Most people have little or no thought about coffins. They only enter mass consciousness through horror stories and films. A coffin is the daytime resting place of the famous vampire Dracula and they also provide cold homes for zombies who come and go from them in their never ending quest for living flesh. However, a lively group of elderly folk in New Zealand have embraced coffins as a way to socialize and have some fun.

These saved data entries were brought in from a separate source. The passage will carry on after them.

(** The value and whether it was found; the outer option is a panic. *)
Definition Search sl key : option (option V) :=
  '(current, _) ← find_path sl key;
  p ← forward (heap sl) current 0;
  match p with
  | Some y => n ← heap sl !! y; Some (if decide (Key n = key) then Value n else None)
  | None => Some None
  end.

(** [for i := 0; i <= sl.Level; i++] with its [break], from index [i] on;
    [n] counts the iterations left. *)
Fixpoint unlink (n : nat) i h (update : list (option loc)) (cur : loc)
    : option (gmap loc (SkipListNode V)) :=
  match n with
  | O => Some h
  | S n =>
     u ← pointer_at update i;
     p ← forward h u i;
     if decide (p = Some cur)
     then q ← forward h cur i; h ← set_forward h u i q; unlink n (S i) h update cur
     else Some h
  end.

(** [for sl.Level > 0 && sl.Head.Forward[sl.Level] == nil { sl.Level-- }]. *)
Fixpoint shrink_level h (head : loc) (level : nat) : option nat :=
  match level with
  | O => Some O
  | S level' =>
     p ← forward h head level;
     match p with
     | None => shrink_level h head level'
     | Some _ => Some level
     end
  end.

Definition Delete key sl : option (bool * SkipList V) :=
  '(current, update) ← find_path sl key;
  p ← forward (heap sl) current 0;
  match p with
  | None => Some (false, sl)
  | Some y =>
     n ← heap sl !! y;
     if decide (Key n = key) then
       h ← unlink (S (Level sl)) 0 (heap sl) update y;
       level ← shrink_level h (Head sl) (Level sl);
       Some (true, mkSkipList h (next_loc sl) (Head sl) level (Size sl - 1))
     else Some (false, sl)
  end.

Definition Len sl : Z := Size sl.

(** The iterator: [Next] from the head until it returns false, collecting
    [Key()] and [Value()]. *)
Definition Iterator sl : loc := Head sl.

Definition Next h (it : option loc) : option (option loc) :=
  match it with
  | None => Some None
  | Some cur => forward h cur 0
  end.

Fixpoint collect (fuel : nat) h (it : option loc) : option (list (string * option V)) :=
  match fuel with
  | O => None
  | S fuel =>
     it ← Next h it;
     match it with
     | None => Some []
     | Some cur => n ← h !! cur; rest ← collect fuel h it; Some ((Key n, Value n) :: rest)
     end
  end.

Definition entries sl : option (list (string * option V)) :=
  collect (fuel_of sl) (heap sl) (Some (Iterator sl)).

(** ** The reference: sorted association lists *)

Definition kv_lo key (kvs : list (string * V)) := take_while (λ kv, bool_decide (str_lt kv.1 key)) kvs.
Definition kv_hi key (kvs : list (string * V)) := drop_while (λ kv, bool_decide (str_lt kv.1 key)) kvs.

(** The entries after the position of [key], without [key] itself. *)
Definition kv_rest key (kvs : list (string * V)) :=
  match kv_hi key kvs with
  | (k, _) :: r => if decide (k = key) then r else kv_hi key kvs
  | [] => []
  end.

Definition kv_insert key v kvs := kv_lo key kvs ++ (key, v) :: kv_rest key kvs.
Definition kv_delete key kvs := kv_lo key kvs ++ kv_rest key kvs.

Definition kv_map (kvs : list (string * V)) : gmap string V := list_to_map kvs.

Abbreviation kv_sorted kvs := (StronglySorted str_lt (fst <$> kvs)).

Lemma kv_split key kvs : kvs = kv_lo key kvs ++ kv_hi key kvs.
Proof. symmetry. apply take_drop_while. Qed.

Lemma kv_lo_lt key kvs : Forall (λ kv, str_lt kv.1 key) (kv_lo key kvs).
Proof.
  eapply Forall_impl; [apply take_while_Forall|].
  intros kv. simpl. apply bool_decide_eq_true.
Qed.

Lemma kv_hi_ge key kvs : kv_sorted kvs → Forall (λ kv, String.le key kv.1) (kv_hi key kvs).
Proof.
  intros Hs. unfold kv_hi.
  destruct (drop_while _ kvs) as [|kv r] eqn:Hd; [constructor|].
  pose proof (drop_while_head _ _ _ _ Hd) as Hk%bool_decide_eq_false.
  apply str_not_lt in Hk.
  rewrite (kv_split key kvs), fmap_app in Hs. unfold kv_hi in Hs. rewrite Hd in Hs.
  apply StronglySorted_app_1_r in Hs. inversion Hs as [|? ? _ Hall]; subst.
  constructor; [done|]. rewrite Forall_fmap in Hall.
  eapply Forall_impl; [exact Hall|]. intros kv' [Hle _]. by transitivity kv.1.
Qed.

Lemma kv_rest_gt key kvs : kv_sorted kvs → Forall (λ kv, str_lt key kv.1) (kv_rest key kvs).
Proof.
  intros Hs. pose proof (kv_hi_ge key kvs Hs) as Hge.
  rewrite (kv_split key kvs), fmap_app in Hs. apply StronglySorted_app_1_r in Hs.
  unfold kv_rest. destruct (kv_hi key kvs) as [|[k w] r] eqn:Hhi; [constructor|].
  inversion Hs as [|? ? _ Hall]; subst. rewrite Forall_fmap in Hall.
  inversion Hge as [|? ? Hk _]; subst. case_decide as Hkk; [by subst|].
  constructor; [split; [done|simpl; congruence]|].
  eapply Forall_impl; [exact Hall|]. intros kv' Hlt.
  by eapply str_le_lt_trans.
Qed.

Lemma kv_lo_rest_sorted key kvs :
  kv_sorted kvs → kv_sorted (kv_lo key kvs) ∧ kv_sorted (kv_rest key kvs).
Proof.
  intros Hs. rewrite (kv_split key kvs), fmap_app in Hs. split.
  - by apply StronglySorted_app_1_l in Hs.
  - apply StronglySorted_app_1_r in Hs. unfold kv_rest.
    destruct (kv_hi key kvs) as [|[k w] r] eqn:?; [constructor|].
    case_decide; [|done]. by inversion Hs.
Qed.

Lemma kv_insert_sorted key v kvs : kv_sorted kvs → kv_sorted (kv_insert key v kvs).
Proof.
  intros Hs. destruct (kv_lo_rest_sorted key kvs Hs) as [Hlo Hrest].
  pose proof (kv_lo_lt key kvs) as Hlt. pose proof (kv_rest_gt key kvs Hs) as Hgt.
  unfold kv_insert. rewrite fmap_app, fmap_cons. simpl.
  apply StronglySorted_app_2; [|done|constructor; [done|by rewrite Forall_fmap]].
  intros a b (kv & -> & Hin)%list_elem_of_fmap Hb.
  rewrite Forall_forall in Hlt. specialize (Hlt _ Hin).
  apply elem_of_cons in Hb as [->|(kv' & -> & Hin')%list_elem_of_fmap]; [done|].
  rewrite Forall_forall in Hgt. specialize (Hgt _ Hin'). by transitivity key.
Qed.

Lemma kv_delete_sorted key kvs : kv_sorted kvs → kv_sorted (kv_delete key kvs).
Proof.
  intros Hs. destruct (kv_lo_rest_sorted key kvs Hs) as [Hlo Hrest].
  pose proof (kv_lo_lt key kvs) as Hlt. pose proof (kv_rest_gt key kvs Hs) as Hgt.
  unfold kv_delete. rewrite fmap_app.
  apply StronglySorted_app_2; [|done|done].
  intros a b (kv & -> & Hin)%list_elem_of_fmap (kv' & -> & Hin')%list_elem_of_fmap.
  rewrite Forall_forall in Hlt, Hgt.
  transitivity key; [by apply Hlt|by apply Hgt].
Qed.

Lemma kv_map_cons k v (l : list (string * V)) : kv_map ((k, v) :: l) = <[k := v]> (kv_map l).
Proof. done. Qed.

Lemma kv_map_app k (l1 l2 : list (string * V)) :
  kv_map (l1 ++ l2) !! k = match kv_map l1 !! k with Some v => Some v | None => kv_map l2 !! k end.
Proof.
  unfold kv_map. rewrite list_to_map_app. rewrite lookup_union.
  by destruct (list_to_map l1 !! k), (list_to_map l2 !! k).
Qed.

Lemma kv_map_split key k kvs :
  kv_map kvs !! k = match kv_map (kv_lo key kvs) !! k with
                    | Some v => Some v
                    | None => kv_map (kv_hi key kvs) !! k
                    end.
Proof. rewrite <-kv_map_app. by rewrite <-kv_split. Qed.

Lemma kv_map_none k (l : list (string * V)) :
  Forall (λ kv, kv.1 ≠ k) l → kv_map l !! k = None.
Proof.
  intros Hall. apply not_elem_of_list_to_map_1.
  intros (kv & -> & Hin)%list_elem_of_fmap.
  rewrite Forall_forall in Hall. by apply (Hall kv).
Qed.

Lemma kv_lo_none key kvs : kv_map (kv_lo key kvs) !! key = None.
Proof.
  apply kv_map_none. eapply Forall_impl; [apply kv_lo_lt|].
  intros kv ?. by apply str_lt_ne.
Qed.

Lemma kv_rest_none key kvs : kv_sorted kvs → kv_map (kv_rest key kvs) !! key = None.
Proof.
  intros Hs. apply kv_map_none. eapply Forall_impl; [by apply kv_rest_gt|].
  intros kv Hlt%str_lt_ne. congruence.
Qed.

Lemma kv_rest_ne key k kvs : k ≠ key → kv_map (kv_rest key kvs) !! k = kv_map (kv_hi key kvs) !! k.
Proof.
  intros Hne. unfold kv_rest. destruct (kv_hi key kvs) as [|[k' w] r]; [done|].
  case_decide; [|done]. subst. unfold kv_map. simpl. by rewrite lookup_insert_ne.
Qed.

Lemma kv_insert_map key v kvs : kv_map (kv_insert key v kvs) = <[key := v]> (kv_map kvs).
Proof.
  apply map_eq. intros k. unfold kv_insert. rewrite kv_map_app.
  destruct (decide (k = key)) as [->|Hne].
  - by rewrite kv_lo_none, kv_map_cons, !lookup_insert_eq.
  - rewrite lookup_insert_ne, (kv_map_split key k kvs) by done.
    by rewrite kv_map_cons, lookup_insert_ne, kv_rest_ne.
Qed.

Lemma kv_delete_map key kvs : kv_sorted kvs → kv_map (kv_delete key kvs) = delete key (kv_map kvs).
Proof.
  intros Hs. apply map_eq. intros k. unfold kv_delete. rewrite kv_map_app.
  destruct (decide (k = key)) as [->|Hne].
  - rewrite kv_lo_none, lookup_delete_eq. by apply kv_rest_none.
  - rewrite lookup_delete_ne, (kv_map_split key k kvs) by done. by rewrite kv_rest_ne.
Qed.

Lemma kv_lookup_hi key kvs :
  kv_map kvs !! key = match kv_hi key kvs with
                      | (k, v) :: _ => if decide (k = key) then Some v else kv_map (kv_hi key kvs) !! key
                      | [] => None
                      end.
Proof.
  rewrite (kv_map_split key key kvs), kv_lo_none.
  destruct (kv_hi key kvs) as [|[k v] r]; [done|].
  case_decide; [|done]. subst. unfold kv_map. simpl. apply lookup_insert_eq.
Qed.

Lemma length_kv_map kvs : kv_sorted kvs → size (kv_map kvs) = length kvs.
Proof.
  intros Hs. unfold kv_map. rewrite <-(length_fmap fst).
  induction kvs as [|[k v] r IH]; [done|]. simpl in *.
  inversion Hs as [|? ? Hs' Hall]; subst.
  rewrite map_size_insert_None, IH by first [done|
    apply not_elem_of_list_to_map_1; intros Hin; rewrite Forall_forall in Hall;
    by apply Hall, str_lt_irrefl in Hin].
  done.
Qed.

(** ** The representation invariant *)

(** The height of a node: the number of levels it is linked in. *)
Definition height h x : nat := from_option (λ n, length (Forward n)) 0 (h !! x).

(** The first node of [l] that is linked at level [i]. *)
Fixpoint next_at (t : loc → nat) i (l : list loc) : option loc :=
  match l with
  | [] => None
  | y :: l => if decide (i < t y) then Some y else next_at t i l
  end.

Definition node_is h x (kv : string * V) : Prop :=
  ∃ n, h !! x = Some n ∧ Key n = kv.1 ∧ Value n = Some kv.2.

(** Every pointer of the chain [head :: l] goes to the next node of its level. *)
Definition linked h (head : loc) (l : list loc) : Prop :=
  ∀ p x s i, head :: l = p ++ x :: s → i < height h x →
    forward h x i = Some (next_at (height h) i s).

Record rep sl (l : list loc) (kvs : list (string * V)) : Prop := {
  rep_nodes : Forall2 (node_is (heap sl)) l kvs;
  rep_sorted : kv_sorted kvs;
  rep_nodup : NoDup (Head sl :: l);
  rep_head : height (heap sl) (Head sl) = MaxLevel;
  rep_height : Forall (λ x, 1 ≤ height (heap sl) x ≤ S (Level sl)) l;
  rep_level : Level sl < MaxLevel;
  rep_linked : linked (heap sl) (Head sl) l;
  rep_alloc : ∀ x, next_loc sl ≤ x → heap sl !! x = None;
  rep_size : Size sl = Z.of_nat (length l);
}.

(** [sl] holds exactly the entries [kvs]. *)
Definition is_skiplist sl kvs : Prop := ∃ l, rep sl l kvs.

(** *** Levels *)

Lemma next_at_app t i l1 l2 :
  next_at t i (l1 ++ l2) = match next_at t i l1 with Some y => Some y | None => next_at t i l2 end.
Proof. induction l1 as [|y l1 IH]; simpl; [done|]. by case_decide. Qed.

Lemma next_at_None t i l : next_at t i l = None ↔ Forall (λ y, t y ≤ i) l.
Proof.
  induction l as [|y l IH]; simpl; [split; auto|].
  case_decide; rewrite Forall_cons; [|rewrite IH]; split; intros; simplify_eq; try lia.
  - split; [lia|done].
  - by destruct_and?.
Qed.

Lemma next_at_Some t i l y :
  next_at t i l = Some y →
  ∃ l1 l2, l = l1 ++ y :: l2 ∧ i < t y ∧ next_at t i l1 = None.
Proof.
  induction l as [|z l IH]; simpl; [done|]. case_decide as Hz.
  - intros [= ->]. by exists [], l.
  - intros (l1 & l2 & -> & Hy & Hn)%IH. exists (z :: l1), l2. simpl.
    by rewrite decide_False.
Qed.

Lemma next_at_ext t t' i l : (∀ y, y ∈ l → t y = t' y) → next_at t i l = next_at t' i l.
Proof.
  induction l as [|y l IH]; intros Ht; simpl; [done|].
  rewrite (Ht y) by by left. case_decide; [done|].
  apply IH. intros z Hz. apply Ht. by right.
Qed.

Lemma next_at_0 t l : Forall (λ y, 1 ≤ t y) l → next_at t 0 l = head l.
Proof. destruct 1; simpl; [done|]. by rewrite decide_True by lia. Qed.

Lemma forward_height h x i p : forward h x i = Some p → i < height h x.
Proof.
  unfold forward, height. destruct (h !! x); simpl; [|done].
  apply lookup_lt_Some.
Qed.

(** *** Positions: a node of [head :: lo] and the nodes of [lo] after it *)

Definition position (head : loc) (lo : list loc) (x : loc) (s : list loc) : Prop :=
  ∃ p, head :: lo = p ++ x :: s.

(** [x] is the last node of [head :: lo] linked at level [i]. *)
Definition pred_at h (head : loc) (lo : list loc) i (x : loc) : Prop :=
  ∃ s, position head lo x s ∧ i < height h x ∧ next_at (height h) i s = None.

There are currently4 coffin clubs around the North Island after the original one was founded in Rotorua in 2010 by 77 year old former palliative care nurse Katie Williams. “Because of my work and my age, I had seen lots of people dying and their funerals were nothing to do with the vibrancy and life of those people. You would not know what they were really like, that they had lived and laughed and loved. I had a deep-seated feeling that people’s journey’s deserved a more personal farewell.”

USING IMAGINATION

Rather than a standard senior’s club offering knitting, bowls or card games, Katie had the idea of bringing elderly New Zealanders together to design and build their own caskets. Apart from providing the club’s 60 members with new friends and, ultimately, cheaper funerals, her unique idea also gave them the opportunity to use their imaginations. As a result, a number of the coffins are works of art. Two have Elvis images all over them and there’s one full of chickens. One lady has covered her coffin in love letters from her dead husband. In other words, each coffin is an expression of the maker’s personality and life.

HELPING HANDS

Having no idea how to construct a coffin didn’t stop Katie launching the Kiwi Coffin Club in her garage with no tools and no helpers. But after some local handymen she calls “the darlings”, offered to help, her club took off and she was forced to move to a larger facility to cater to the swelling numbers of people wanting to be part of her fun coffin making enterprise. Most people choose a readymade coffin and use their imaginations to decorate it.“There is a lot of loneliness among the elderly, but at the coffin club people feel useful, and it is very social. We have morning tea and lunch, and music blaring, and cuddles.”

WORK FOR THE COMMUNITY

As well as members building their own coffins for just $250 (a regular coffin costs around $2000) the club’s members also construct baby coffins for the local hospital, which they donate for free. They never turn down requests from families who find regular funeral costs beyond their budget. Male members undertake the actual construction of the caskets with hammer and nails while the women look after the interior and exterior decorations.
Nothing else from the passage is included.